> _Collected data_
Definition build_sql (operator : string) (value : pyval) (path_sql : composable)
    (field_type : option pytype) (jsonb_column : option string) : result (option composable) :=
  match value with
  | PList items =>
      let casted_path :=
        match items with
        | v0 :: _ =>
            if given jsonb_column then _apply_type_cast path_sql v0
            else match v0 with
                 | PStr s =>
                     if Ip.pattern_match s then Format "({})::inet" [path_sql] else path_sql
                 | _ => path_sql
                 end
        | [] => path_sql
        end in
      let literals :=
        if negb (bool_decide (items = [])) && forallb Py.is_bool items then
          map (λ v, Literal (PStr (if Py.truthy v then "true" else "false"))) items
        else map Literal items in
      Ok (Some (Composed ([casted_path]
                            ++ [SQL (if operator =s "in" then " IN (" else " NOT IN (")]
                            ++ comma_list (map (λ lit, [lit]) literals)
                            ++ [SQL ")"])))
  | _ => Err TypeError
  end.

Definition strategy : strategy :=
  {| strategy_name := "ListOperatorStrategy";
     OpBase.supports_operator := supports_operator; OpBase.build_sql := build_sql |}.
End ListOps.

(** [fallback/null_operators.py] *)
Module Null.
Definition supports_operator (operator : string) (field_type : option pytype) : bool :=
  operator =s "isnull".

Definition build_sql (operator : string) (value : pyval) (path_sql : composable)
    (field_type : option pytype) (jsonb_column : option string) : result (option composable) :=
  if operator =s "isnull" then
    if Py.truthy value then Ok (Some (Format "{} IS NULL" [path_sql]))
    else Ok (Some (Format "{} IS NOT NULL" [path_sql]))
  else Ok None.

Definition strategy : strategy :=
  {| strategy_name := "NullOperatorStrategy";
     OpBase.supports_operator := supports_operator; OpBase.build_sql := build_sql |}.
End Null.

(** [fallback/path_operators.py] *)
Module Path.
Definition SUPPORTED_OPERATORS : list string :=
  ["depth_eq"; "depth_gt"; "depth_lt"; "isdescendant"].

Definition supports_operator (operator : string) (field_type : option pytype) : bool :=
  operator in_ SUPPORTED_OPERATORS.

Definition build_sql (operator : string) (value : pyval) (path_sql : composable)
    (field_type : option pytype) (jsonb_column : option string) : result (option composable) :=
  if operator =s "depth_eq" then Ok (Some (Format "nlevel({}) = {}" [path_sql; Literal value]))
  else if operator =s "depth_gt" then
    Ok (Some (Format "nlevel({}) > {}" [path_sql; Literal value]))
  else if operator =s "depth_lt" then
    Ok (Some (Format "nlevel({}) < {}" [path_sql; Literal value]))
  else if operator =s "isdescendant" then
    Ok (Some (Format "{} <@ {}" [path_sql; Literal value]))
  else Ok None.

Definition strategy : strategy :=
  {| strategy_name := "PathOperatorStrategy";
     OpBase.supports_operator := supports_operator; OpBase.build_sql := build_sql |}.
End Path.

(** [fallback/pattern_operators.py] *)
Module Pattern.
Definition SUPPORTED_OPERATORS : list string :=
  ["matches"; "imatches"; "not_matches"; "startswith"; "endswith"; "contains"; "ilike"].

Definition supports_operator (operator : string) (field_type : option pytype) : bool :=
  operator in_ SUPPORTED_OPERATORS.

Definition build_sql (operator : string) (value : pyval) (path_sql : composable)
    (field_type : option pytype) (jsonb_column : option string) : result (option composable) :=
  let text := Py.str value in
  if operator =s "matches" then StringOps.fmt2 "{} ~ {}" path_sql value
  else if operator =s "imatches" then StringOps.fmt2 "{} ~* {}" path_sql value
  else if operator =s "not_matches" then StringOps.fmt2 "{} !~ {}" path_sql value
  else if operator =s "startswith" then
    StringOps.wildcard value path_sql "{} LIKE {}" EmptyString "%" "{} ~ {}"
      (PStr ("^" +:+ text +:+ ".*")%stdpp)
  else if operator =s "endswith" then
    StringOps.wildcard value path_sql "{} LIKE {}" "%" EmptyString "{} ~ {}"
      (PStr (".*" +:+ text +:+ "$")%stdpp)
  else if operator =s "contains" then
    StringOps.wildcard value path_sql "{} LIKE {}" "%" "%" "{} ~ {}"
      (PStr (".*" +:+ text +:+ ".*")%stdpp)
  else if operator =s "ilike" then
    StringOps.wildcard value path_sql "{} ILIKE {}" "%" "%" "{} ~* {}" value
  else Ok None.

Definition strategy : strategy :=
  {| strategy_name := "PatternOperatorStrategy";
     OpBase.supports_operator := supports_operator; OpBase.build_sql := build_sql |}.
End Pattern.

(** [advanced/jsonb_operators.py] *)
Module Jsonb.
Definition SUPPORTED_OPERATORS : list string := ["overlaps"; "strictly_contains"].

Definition supports_operator (operator : string) (field_type : option pytype) : bool :=
  operator in_ SUPPORTED_OPERATORS.

Definition build_sql (operator : string) (value : pyval) (path_sql : composable)
    (field_type : option pytype) (jsonb_column : option string) : result (option composable) :=
  if operator =s "overlaps" then Ok (Some (Format "{} && {}" [path_sql; Literal value]))
  else if operator =s "strictly_contains" then
    Ok (Some (Format "{} @> {} AND {} != {}"
                [path_sql; Literal value; path_sql; Literal value]))
  else Ok None.

Definition strategy : strategy :=
  {| strategy_name := "JsonbOperatorStrategy";
     OpBase.supports_operator := supports_operator; OpBase.build_sql := build_sql |}.
End Jsonb.

(** [array/array_operators.py] *)
Module Array.
Definition SUPPORTED_OPERATORS : list string :=
  ["eq"; "neq"; "contains"; "contained_by"; "overlaps"; "len_eq"; "len_neq"; "len_gt";
   "len_gte"; "len_lt"; "len_lte"; "any_eq"; "all_eq"].

Definition supports_operator (operator : string) (field_type : option pytype) : bool :=
  if negb (operator in_ SUPPORTED_OPERATORS) then false
  else match field_type with
       | None => false
       | Some t => origin_is_list t
       end.

(** [SQL(t).format(path, Literal(json.dumps(value)))] *)
Definition with_json (t : string) (path_sql : composable) (value : pyval)
    : result (option composable) :=
  json_str ← Json.dumps value;
  Ok (Some (Format t [path_sql; Literal (PStr json_str)])).

(** ["{" + ",".join(f'"{elem}"' for elem in value) + "}"] *)
Definition array_str (items : list pyval) : string :=
  let q := String Py.dquote EmptyString in
  ("{" +:+ Str.join "," (map (λ v, q +:+ Py.str v +:+ q) items) +:+ "}")%stdpp.

Definition build_sql (operator : string) (value : pyval) (path_sql : composable)
    (field_type : option pytype) (jsonb_column : option string) : result (option composable) :=
  if operator =s "eq" then with_json "{} = {}::jsonb" path_sql value
  else if operator =s "neq" then with_json "{} != {}::jsonb" path_sql value
  else if operator =s "contains" then with_json "{} @> {}::jsonb" path_sql value
  else if operator =s "contained_by" then with_json "{} <@ {}::jsonb" path_sql value
  else if operator =s "overlaps" then
    match value with
    | PList items => Ok (Some (Format "{} ?| {}" [path_sql; Literal (PStr (array_str items))]))
    | _ => with_json "{} ?| {}" path_sql value
    end
  else if operator =s "len_eq" then
    Ok (Some (Format "jsonb_array_length({}) = {}" [path_sql; Literal value]))
  else if operator =s "len_neq" then
    Ok (Some (Format "jsonb_array_length({}) != {}" [path_sql; Literal value]))
  else if operator =s "len_gt" then
    Ok (Some (Format "jsonb_array_length({}) > {}" [path_sql; Literal value]))
  else if operator =s "len_gte" then
    Ok (Some (Format "jsonb_array_length({}) >= {}" [path_sql; Literal value]))
  else if operator =s "len_lt" then
    Ok (Some (Format "jsonb_array_length({}) < {}" [path_sql; Literal value]))
  else if operator =s "len_lte" then
    Ok (Some (Format "jsonb_array_length({}) <= {}" [path_sql; Literal value]))
  else if operator =s "any_eq" then
    Ok (Some (Format "EXISTS (SELECT 1 FROM jsonb_array_elements_text({}) AS elem WHERE elem = {})"
                [path_sql; Literal value]))
  else if operator =s "all_eq" then
    Ok (Some (Format
                "jsonb_array_length({}) = (SELECT COUNT(*) FROM jsonb_array_elements_text({}) AS elem WHERE elem = {})"
                [path_sql; path_sql; Literal value]))
  else Ok None.

Definition strategy : strategy :=
  {| strategy_name := "ArrayOperatorStrategy";
     OpBase.supports_operator := supports_operator; OpBase.build_sql := build_sql |}.
End Array.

> _WHAT TO PRODUCE_
Write out exactly each line of the entries, starting at the one containing "(PStr (array_str items))]))" and finishing with the last line.

> _RESPONSE BELOW_
    | PList items => Ok (Some (Format "{} ?| {}" [path_sql; Literal (PStr (array_str items))]))
    | _ => with_json "{} ?| {}" path_sql value
    end
  else if operator =s "len_eq" then
    Ok (Some (Format "jsonb_array_length({}) = {}" [path_sql; Literal value]))
  else if operator =s "len_neq" then
    Ok (Some (Format "jsonb_array_length({}) != {}" [path_sql; Literal value]))
  else if operator =s "len_gt" then
    Ok (Some (Format "jsonb_array_length({}) > {}" [path_sql; Literal value]))
  else if operator =s "len_gte" then
    Ok (Some (Format "jsonb_array_length({}) >= {}" [path_sql; Literal value]))
  else if operator =s "len_lt" then
    Ok (Some (Format "jsonb_array_length({}) < {}" [path_sql; Literal value]))
  else if operator =s "len_lte" then
    Ok (Some (Format "jsonb_array_length({}) <= {}" [path_sql; Literal value]))
  else if operator =s "any_eq" then
    Ok (Some (Format "EXISTS (SELECT 1 FROM jsonb_array_elements_text({}) AS elem WHERE elem = {})"
                [path_sql; Literal value]))
  else if operator =s "all_eq" then
    Ok (Some (Format
                "jsonb_array_length({}) = (SELECT COUNT(*) FROM jsonb_array_elements_text({}) AS elem WHERE elem = {})"
                [path_sql; path_sql; Literal value]))
  else Ok None.

Definition strategy : strategy :=
  {| strategy_name := "ArrayOperatorStrategy";
     OpBase.supports_operator := supports_operator; OpBase.build_sql := build_sql |}.
End Array.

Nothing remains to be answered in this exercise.